[Stored records]

--- START ---

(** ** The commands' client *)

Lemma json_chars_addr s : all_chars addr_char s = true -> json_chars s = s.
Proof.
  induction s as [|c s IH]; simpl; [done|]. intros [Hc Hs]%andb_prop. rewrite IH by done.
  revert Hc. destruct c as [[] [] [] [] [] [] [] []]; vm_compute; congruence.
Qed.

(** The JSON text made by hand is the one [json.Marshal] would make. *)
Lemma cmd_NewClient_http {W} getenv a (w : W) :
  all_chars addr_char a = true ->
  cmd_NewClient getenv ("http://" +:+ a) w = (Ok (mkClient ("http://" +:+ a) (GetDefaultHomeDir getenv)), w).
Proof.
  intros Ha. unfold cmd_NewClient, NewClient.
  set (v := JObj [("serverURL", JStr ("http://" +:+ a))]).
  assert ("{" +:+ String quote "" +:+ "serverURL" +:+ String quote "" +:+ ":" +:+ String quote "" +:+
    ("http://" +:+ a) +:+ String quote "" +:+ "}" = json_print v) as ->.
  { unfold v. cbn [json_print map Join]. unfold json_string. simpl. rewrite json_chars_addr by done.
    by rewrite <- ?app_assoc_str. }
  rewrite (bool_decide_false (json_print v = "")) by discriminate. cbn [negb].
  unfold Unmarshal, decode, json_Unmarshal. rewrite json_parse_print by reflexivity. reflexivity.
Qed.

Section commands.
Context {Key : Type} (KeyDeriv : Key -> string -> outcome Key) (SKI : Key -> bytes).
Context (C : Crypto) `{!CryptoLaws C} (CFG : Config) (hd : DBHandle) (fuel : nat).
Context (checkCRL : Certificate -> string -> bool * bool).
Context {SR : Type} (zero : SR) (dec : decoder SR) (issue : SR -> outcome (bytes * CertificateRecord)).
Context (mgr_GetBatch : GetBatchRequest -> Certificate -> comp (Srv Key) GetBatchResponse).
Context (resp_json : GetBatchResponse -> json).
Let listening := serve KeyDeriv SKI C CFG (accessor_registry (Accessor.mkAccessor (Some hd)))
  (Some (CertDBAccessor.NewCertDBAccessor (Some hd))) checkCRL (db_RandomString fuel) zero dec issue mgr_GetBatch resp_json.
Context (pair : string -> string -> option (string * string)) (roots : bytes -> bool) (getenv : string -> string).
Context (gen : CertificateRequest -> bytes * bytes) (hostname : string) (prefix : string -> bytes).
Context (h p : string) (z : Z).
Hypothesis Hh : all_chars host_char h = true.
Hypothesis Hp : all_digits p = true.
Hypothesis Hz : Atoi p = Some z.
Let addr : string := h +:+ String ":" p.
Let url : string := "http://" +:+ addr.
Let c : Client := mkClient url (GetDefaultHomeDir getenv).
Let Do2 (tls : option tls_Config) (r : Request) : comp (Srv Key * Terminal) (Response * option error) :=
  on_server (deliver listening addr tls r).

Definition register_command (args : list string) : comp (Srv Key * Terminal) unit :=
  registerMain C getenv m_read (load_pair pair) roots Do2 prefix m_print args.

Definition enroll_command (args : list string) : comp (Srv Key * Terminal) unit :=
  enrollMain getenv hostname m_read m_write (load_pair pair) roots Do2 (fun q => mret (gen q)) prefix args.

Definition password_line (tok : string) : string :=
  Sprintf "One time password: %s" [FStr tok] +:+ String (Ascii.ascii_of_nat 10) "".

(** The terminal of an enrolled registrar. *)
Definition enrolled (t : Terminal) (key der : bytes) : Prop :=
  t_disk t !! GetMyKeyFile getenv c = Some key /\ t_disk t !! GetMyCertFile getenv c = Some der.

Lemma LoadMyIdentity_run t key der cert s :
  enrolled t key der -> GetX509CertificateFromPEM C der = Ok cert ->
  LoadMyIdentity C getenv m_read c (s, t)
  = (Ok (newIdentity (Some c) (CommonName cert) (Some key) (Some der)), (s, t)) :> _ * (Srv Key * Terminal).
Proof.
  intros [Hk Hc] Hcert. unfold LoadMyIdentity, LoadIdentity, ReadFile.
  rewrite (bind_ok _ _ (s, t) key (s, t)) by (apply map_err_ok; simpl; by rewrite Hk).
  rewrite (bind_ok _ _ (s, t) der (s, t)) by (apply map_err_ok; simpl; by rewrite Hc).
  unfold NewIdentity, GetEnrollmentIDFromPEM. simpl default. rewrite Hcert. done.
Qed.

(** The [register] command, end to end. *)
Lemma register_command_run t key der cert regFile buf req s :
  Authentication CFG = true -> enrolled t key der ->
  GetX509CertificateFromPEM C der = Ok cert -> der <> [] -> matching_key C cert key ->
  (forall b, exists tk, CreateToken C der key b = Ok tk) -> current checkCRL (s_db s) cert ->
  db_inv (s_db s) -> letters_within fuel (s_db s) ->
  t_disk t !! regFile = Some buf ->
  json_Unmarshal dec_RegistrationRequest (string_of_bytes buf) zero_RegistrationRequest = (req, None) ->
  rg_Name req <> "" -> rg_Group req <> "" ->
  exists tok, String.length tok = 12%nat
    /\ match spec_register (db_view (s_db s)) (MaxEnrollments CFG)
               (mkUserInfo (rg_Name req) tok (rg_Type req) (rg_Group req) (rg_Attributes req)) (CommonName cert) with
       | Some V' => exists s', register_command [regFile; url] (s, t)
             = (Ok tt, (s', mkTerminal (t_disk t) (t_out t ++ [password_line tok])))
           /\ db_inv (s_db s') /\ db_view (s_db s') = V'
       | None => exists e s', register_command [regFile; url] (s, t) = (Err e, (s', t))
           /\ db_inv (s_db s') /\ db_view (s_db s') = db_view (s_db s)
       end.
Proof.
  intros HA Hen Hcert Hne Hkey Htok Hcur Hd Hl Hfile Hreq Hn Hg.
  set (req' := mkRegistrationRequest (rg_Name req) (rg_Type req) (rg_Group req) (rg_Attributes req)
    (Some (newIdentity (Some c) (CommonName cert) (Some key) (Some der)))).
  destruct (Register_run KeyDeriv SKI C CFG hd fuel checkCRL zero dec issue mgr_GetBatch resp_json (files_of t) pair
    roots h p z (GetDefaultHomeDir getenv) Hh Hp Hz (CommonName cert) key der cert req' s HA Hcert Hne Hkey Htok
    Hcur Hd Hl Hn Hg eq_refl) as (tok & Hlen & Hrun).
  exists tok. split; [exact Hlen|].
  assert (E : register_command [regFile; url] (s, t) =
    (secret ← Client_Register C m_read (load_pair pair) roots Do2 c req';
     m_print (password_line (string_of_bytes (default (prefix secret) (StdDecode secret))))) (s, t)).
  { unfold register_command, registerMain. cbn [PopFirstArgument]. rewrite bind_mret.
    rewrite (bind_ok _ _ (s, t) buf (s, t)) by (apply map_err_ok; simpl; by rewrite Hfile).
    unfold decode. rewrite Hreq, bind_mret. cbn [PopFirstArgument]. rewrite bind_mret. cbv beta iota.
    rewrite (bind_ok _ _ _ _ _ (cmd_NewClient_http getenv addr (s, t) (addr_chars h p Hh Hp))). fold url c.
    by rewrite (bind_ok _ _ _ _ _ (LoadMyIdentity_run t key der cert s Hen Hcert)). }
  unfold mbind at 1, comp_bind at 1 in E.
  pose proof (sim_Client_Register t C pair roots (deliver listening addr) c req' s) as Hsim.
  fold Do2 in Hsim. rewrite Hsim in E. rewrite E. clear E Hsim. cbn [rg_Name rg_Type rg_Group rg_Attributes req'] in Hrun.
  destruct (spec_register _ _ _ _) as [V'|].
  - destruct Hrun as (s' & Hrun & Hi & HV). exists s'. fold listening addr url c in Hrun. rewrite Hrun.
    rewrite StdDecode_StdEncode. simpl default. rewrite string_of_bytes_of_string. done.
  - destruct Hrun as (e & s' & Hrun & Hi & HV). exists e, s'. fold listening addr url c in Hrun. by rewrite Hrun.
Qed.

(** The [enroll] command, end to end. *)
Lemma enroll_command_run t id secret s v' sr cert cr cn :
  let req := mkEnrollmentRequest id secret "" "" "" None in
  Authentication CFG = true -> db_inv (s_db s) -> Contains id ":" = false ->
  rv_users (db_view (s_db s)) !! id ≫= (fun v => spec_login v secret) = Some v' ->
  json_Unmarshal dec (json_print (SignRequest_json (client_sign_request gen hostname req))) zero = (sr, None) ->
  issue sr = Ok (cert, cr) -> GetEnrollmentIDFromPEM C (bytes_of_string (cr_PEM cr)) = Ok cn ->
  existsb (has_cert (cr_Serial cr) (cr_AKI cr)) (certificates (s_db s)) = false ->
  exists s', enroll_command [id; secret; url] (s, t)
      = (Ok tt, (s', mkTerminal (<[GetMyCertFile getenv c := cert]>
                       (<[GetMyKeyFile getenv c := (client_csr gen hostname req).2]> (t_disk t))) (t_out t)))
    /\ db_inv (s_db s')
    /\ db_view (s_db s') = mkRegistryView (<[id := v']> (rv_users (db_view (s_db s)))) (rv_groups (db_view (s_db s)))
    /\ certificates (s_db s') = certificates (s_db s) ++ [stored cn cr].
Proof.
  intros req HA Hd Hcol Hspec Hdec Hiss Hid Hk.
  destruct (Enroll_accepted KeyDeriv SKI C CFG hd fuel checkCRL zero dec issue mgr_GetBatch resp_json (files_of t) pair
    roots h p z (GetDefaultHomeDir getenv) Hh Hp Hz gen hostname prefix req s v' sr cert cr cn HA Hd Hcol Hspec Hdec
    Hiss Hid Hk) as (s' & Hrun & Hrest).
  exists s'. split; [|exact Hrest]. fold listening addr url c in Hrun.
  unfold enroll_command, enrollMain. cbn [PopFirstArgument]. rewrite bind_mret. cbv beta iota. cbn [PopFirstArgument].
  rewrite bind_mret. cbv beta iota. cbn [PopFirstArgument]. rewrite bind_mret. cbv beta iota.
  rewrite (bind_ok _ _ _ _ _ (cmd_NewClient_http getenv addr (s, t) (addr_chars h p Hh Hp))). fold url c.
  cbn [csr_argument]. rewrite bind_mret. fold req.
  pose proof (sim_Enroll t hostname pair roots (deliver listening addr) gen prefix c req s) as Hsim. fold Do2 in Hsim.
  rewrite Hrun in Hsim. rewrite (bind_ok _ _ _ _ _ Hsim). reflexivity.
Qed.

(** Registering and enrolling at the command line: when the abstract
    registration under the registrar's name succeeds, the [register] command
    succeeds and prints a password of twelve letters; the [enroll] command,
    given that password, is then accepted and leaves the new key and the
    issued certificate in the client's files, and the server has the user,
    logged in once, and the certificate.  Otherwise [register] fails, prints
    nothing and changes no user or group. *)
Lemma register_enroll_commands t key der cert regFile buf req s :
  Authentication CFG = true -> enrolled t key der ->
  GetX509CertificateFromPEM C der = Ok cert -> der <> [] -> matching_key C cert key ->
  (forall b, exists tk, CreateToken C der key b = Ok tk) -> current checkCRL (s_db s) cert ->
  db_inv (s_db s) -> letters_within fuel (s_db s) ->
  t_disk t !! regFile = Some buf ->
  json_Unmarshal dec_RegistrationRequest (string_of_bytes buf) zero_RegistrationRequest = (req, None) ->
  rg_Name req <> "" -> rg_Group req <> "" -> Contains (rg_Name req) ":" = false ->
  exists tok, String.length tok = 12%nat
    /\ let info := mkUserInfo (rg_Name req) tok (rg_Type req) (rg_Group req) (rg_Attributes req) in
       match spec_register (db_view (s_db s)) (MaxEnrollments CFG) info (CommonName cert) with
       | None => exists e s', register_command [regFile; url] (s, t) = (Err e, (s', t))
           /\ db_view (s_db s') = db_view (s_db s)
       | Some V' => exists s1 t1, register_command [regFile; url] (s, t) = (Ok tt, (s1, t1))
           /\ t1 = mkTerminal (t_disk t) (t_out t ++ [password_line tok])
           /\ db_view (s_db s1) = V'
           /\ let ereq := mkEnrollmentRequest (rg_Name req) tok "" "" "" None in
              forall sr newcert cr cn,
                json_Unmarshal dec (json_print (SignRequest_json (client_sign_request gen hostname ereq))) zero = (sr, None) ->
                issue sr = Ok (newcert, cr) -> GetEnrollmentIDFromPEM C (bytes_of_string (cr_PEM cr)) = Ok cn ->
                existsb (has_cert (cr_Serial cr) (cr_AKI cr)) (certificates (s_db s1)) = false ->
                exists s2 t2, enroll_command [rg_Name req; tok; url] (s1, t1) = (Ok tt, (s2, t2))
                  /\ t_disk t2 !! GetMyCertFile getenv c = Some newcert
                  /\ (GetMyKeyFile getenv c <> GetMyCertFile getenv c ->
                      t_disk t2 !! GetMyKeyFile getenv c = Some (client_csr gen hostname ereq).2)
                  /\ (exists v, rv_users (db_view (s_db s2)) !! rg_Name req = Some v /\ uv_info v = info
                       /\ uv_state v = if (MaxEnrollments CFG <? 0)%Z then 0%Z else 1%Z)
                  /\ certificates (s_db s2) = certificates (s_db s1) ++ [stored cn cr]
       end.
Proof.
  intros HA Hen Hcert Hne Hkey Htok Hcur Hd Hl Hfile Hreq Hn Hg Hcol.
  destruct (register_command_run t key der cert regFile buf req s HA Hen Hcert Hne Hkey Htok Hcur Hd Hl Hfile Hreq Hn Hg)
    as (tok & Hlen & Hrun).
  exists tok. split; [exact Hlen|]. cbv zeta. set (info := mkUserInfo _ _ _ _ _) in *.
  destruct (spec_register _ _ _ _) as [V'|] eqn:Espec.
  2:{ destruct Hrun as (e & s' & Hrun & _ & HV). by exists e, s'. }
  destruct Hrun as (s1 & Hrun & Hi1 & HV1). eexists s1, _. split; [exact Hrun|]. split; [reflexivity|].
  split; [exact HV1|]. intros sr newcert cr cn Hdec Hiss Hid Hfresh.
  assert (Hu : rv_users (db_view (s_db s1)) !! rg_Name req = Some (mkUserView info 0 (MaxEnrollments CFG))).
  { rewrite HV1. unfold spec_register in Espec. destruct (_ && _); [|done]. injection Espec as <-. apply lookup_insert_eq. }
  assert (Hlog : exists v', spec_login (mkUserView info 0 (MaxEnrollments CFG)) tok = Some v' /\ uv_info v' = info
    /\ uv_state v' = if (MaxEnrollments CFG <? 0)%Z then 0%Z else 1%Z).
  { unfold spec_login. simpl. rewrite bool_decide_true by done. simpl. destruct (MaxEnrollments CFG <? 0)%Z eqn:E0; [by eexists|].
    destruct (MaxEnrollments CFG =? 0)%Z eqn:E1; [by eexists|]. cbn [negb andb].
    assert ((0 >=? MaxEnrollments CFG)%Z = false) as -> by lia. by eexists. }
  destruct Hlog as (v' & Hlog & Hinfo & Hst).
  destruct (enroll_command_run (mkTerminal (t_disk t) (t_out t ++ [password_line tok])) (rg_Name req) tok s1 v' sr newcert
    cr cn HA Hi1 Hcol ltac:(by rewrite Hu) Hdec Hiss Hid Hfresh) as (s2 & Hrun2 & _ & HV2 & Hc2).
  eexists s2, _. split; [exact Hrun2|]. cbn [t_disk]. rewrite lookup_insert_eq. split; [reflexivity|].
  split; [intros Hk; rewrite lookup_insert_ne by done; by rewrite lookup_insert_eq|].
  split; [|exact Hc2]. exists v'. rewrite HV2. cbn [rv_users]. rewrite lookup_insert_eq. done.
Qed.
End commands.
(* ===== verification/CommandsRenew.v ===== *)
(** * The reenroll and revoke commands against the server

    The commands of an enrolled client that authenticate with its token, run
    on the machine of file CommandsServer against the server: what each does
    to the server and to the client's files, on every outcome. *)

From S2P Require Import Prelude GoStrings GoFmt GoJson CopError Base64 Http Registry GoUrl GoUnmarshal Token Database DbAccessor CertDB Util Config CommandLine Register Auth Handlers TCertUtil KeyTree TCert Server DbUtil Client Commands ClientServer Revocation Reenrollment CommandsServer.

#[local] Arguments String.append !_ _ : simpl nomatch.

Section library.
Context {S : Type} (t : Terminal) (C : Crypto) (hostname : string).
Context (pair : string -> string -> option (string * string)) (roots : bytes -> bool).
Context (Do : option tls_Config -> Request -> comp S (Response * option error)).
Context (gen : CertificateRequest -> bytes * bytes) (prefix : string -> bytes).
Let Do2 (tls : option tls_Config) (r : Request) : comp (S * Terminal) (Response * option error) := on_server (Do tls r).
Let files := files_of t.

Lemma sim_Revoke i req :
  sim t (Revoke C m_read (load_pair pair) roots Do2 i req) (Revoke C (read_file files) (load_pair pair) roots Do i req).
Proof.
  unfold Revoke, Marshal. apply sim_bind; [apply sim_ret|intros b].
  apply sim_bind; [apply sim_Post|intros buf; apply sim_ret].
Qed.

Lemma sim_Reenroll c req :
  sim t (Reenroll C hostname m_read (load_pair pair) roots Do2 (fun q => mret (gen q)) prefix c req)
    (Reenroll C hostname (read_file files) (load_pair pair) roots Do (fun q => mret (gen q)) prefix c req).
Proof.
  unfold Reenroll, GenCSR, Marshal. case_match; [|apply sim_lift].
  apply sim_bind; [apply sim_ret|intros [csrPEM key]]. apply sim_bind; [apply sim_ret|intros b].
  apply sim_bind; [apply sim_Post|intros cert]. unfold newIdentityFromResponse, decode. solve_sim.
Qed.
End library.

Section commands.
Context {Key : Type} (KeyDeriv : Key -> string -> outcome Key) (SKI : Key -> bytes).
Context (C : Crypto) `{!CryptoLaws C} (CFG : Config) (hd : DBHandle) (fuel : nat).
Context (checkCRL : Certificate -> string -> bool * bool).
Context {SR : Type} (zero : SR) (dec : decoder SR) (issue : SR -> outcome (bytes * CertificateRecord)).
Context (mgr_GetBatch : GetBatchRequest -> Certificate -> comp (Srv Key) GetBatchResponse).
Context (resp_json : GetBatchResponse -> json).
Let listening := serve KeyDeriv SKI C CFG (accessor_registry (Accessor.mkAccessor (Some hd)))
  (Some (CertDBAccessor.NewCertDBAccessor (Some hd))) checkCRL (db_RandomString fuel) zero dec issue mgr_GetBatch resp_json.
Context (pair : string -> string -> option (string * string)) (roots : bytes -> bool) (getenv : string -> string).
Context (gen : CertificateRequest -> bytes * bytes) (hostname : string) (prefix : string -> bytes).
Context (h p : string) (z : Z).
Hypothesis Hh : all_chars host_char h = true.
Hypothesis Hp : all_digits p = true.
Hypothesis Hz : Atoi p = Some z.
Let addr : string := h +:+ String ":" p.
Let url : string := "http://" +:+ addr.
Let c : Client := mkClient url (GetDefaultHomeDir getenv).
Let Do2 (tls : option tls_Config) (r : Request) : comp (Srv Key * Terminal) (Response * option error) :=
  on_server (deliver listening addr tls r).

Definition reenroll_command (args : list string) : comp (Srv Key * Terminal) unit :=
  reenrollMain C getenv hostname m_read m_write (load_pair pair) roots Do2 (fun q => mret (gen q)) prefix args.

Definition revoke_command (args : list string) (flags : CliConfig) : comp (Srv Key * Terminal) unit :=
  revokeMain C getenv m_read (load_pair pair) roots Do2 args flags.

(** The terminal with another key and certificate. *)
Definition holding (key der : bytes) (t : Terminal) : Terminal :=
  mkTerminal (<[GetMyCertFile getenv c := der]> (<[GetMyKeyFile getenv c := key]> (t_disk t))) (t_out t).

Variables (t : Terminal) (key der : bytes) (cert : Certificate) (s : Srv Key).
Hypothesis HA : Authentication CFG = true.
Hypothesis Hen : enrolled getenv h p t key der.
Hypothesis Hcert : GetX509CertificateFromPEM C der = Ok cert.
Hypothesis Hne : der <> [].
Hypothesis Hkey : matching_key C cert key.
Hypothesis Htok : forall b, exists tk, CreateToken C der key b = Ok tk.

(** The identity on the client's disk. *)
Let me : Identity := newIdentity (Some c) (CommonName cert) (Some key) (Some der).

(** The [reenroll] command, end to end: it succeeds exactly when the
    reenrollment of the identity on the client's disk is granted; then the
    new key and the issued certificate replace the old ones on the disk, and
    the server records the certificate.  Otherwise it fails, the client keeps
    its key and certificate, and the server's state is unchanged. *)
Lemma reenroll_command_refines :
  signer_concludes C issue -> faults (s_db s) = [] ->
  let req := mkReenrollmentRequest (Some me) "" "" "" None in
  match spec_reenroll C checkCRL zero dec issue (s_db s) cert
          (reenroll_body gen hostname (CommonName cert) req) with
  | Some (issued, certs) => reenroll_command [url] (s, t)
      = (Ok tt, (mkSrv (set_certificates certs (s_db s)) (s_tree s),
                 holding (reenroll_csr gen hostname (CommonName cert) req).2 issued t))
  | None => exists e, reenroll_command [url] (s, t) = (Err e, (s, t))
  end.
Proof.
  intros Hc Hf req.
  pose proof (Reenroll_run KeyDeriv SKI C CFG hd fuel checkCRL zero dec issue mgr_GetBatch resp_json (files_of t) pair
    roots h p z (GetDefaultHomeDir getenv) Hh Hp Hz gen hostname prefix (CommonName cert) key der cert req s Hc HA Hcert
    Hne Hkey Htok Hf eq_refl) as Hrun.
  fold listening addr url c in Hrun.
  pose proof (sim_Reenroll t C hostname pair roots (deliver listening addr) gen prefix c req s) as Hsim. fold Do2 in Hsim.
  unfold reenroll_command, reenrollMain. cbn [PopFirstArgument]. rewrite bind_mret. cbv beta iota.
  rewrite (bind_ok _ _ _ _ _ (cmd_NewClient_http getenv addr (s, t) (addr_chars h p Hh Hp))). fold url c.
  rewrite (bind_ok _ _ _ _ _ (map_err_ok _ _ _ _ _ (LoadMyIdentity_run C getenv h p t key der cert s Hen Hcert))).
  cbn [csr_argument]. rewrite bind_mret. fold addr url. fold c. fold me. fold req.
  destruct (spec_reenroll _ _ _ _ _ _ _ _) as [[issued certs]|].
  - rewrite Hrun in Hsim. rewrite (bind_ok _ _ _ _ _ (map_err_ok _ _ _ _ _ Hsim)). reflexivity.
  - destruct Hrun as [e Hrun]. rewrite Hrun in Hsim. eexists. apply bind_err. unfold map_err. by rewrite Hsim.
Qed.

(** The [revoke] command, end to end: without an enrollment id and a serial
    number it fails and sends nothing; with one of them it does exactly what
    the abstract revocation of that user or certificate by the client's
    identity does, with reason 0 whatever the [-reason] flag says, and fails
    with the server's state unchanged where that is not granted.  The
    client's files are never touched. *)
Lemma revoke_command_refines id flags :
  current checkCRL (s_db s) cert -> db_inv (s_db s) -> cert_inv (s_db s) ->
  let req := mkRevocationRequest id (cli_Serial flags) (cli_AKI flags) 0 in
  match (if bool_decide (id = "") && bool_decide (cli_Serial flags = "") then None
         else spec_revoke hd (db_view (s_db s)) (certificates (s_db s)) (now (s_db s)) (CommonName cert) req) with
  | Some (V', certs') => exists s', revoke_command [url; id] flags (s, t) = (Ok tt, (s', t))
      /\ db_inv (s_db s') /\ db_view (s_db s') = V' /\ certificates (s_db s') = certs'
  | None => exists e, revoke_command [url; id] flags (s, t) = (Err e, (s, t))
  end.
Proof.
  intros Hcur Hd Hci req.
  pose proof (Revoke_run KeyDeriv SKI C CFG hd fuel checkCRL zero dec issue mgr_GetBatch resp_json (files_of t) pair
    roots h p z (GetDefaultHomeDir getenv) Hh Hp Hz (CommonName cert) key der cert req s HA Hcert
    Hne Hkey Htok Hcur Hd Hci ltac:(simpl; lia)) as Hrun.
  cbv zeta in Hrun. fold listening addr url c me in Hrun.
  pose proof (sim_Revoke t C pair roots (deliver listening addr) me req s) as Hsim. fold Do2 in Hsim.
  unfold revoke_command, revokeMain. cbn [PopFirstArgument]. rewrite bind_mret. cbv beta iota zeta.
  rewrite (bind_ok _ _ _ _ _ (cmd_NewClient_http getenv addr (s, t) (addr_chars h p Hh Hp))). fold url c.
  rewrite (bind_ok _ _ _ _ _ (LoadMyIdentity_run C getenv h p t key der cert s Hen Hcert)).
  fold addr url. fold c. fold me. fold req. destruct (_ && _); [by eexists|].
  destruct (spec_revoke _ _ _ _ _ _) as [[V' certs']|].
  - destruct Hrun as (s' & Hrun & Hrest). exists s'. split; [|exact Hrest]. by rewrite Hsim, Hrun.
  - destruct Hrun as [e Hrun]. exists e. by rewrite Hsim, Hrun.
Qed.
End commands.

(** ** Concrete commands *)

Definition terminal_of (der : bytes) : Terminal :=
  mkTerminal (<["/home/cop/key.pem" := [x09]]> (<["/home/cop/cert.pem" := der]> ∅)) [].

--- END ---

### Work instruction
Copy only this part of the entries above: the line with "Definition revoke_command (args", the line with "the server records", and the lines between, all exactly as written.

### Solution for this exercise
Definition revoke_command (args : list string) (flags : CliConfig) : comp (Srv Key * Terminal) unit :=
  revokeMain C getenv m_read (load_pair pair) roots Do2 args flags.

(** The terminal with another key and certificate. *)
Definition holding (key der : bytes) (t : Terminal) : Terminal :=
  mkTerminal (<[GetMyCertFile getenv c := der]> (<[GetMyKeyFile getenv c := key]> (t_disk t))) (t_out t).

Variables (t : Terminal) (key der : bytes) (cert : Certificate) (s : Srv Key).
Hypothesis HA : Authentication CFG = true.
Hypothesis Hen : enrolled getenv h p t key der.
Hypothesis Hcert : GetX509CertificateFromPEM C der = Ok cert.
Hypothesis Hne : der <> [].
Hypothesis Hkey : matching_key C cert key.
Hypothesis Htok : forall b, exists tk, CreateToken C der key b = Ok tk.

(** The identity on the client's disk. *)
Let me : Identity := newIdentity (Some c) (CommonName cert) (Some key) (Some der).

(** The [reenroll] command, end to end: it succeeds exactly when the
    reenrollment of the identity on the client's disk is granted; then the
    new key and the issued certificate replace the old ones on the disk, and
    the server records the certificate.  Otherwise it fails, the client keeps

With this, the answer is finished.